Data supplied Start Marker

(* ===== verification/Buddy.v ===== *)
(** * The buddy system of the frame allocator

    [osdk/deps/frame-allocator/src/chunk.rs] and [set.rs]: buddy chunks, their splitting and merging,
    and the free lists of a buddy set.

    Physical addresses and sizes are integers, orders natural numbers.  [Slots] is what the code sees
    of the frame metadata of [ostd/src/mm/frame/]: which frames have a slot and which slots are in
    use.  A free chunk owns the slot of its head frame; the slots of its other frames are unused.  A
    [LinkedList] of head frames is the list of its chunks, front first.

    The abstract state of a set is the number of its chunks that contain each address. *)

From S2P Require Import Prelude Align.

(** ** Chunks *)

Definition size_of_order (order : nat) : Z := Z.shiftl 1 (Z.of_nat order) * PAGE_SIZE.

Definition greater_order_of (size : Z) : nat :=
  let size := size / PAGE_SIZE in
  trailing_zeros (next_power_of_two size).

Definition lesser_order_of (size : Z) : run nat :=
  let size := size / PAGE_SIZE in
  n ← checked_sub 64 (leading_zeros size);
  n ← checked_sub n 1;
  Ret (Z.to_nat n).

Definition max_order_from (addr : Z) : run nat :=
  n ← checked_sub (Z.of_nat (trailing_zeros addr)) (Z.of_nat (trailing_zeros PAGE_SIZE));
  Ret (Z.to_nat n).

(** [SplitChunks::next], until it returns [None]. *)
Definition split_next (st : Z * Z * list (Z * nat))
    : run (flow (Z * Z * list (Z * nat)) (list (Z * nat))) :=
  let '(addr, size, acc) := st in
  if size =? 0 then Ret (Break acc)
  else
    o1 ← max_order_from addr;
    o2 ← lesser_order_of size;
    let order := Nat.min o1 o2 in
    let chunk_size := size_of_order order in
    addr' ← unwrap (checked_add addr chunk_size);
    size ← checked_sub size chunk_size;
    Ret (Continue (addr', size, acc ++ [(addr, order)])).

Data supplied End Marker

What you will do » Show the lines of the records that include the string "allocator".

Task answer »
(** * The buddy system of the frame allocator
    [osdk/deps/frame-allocator/src/chunk.rs] and [set.rs]: buddy chunks, their splitting and merging,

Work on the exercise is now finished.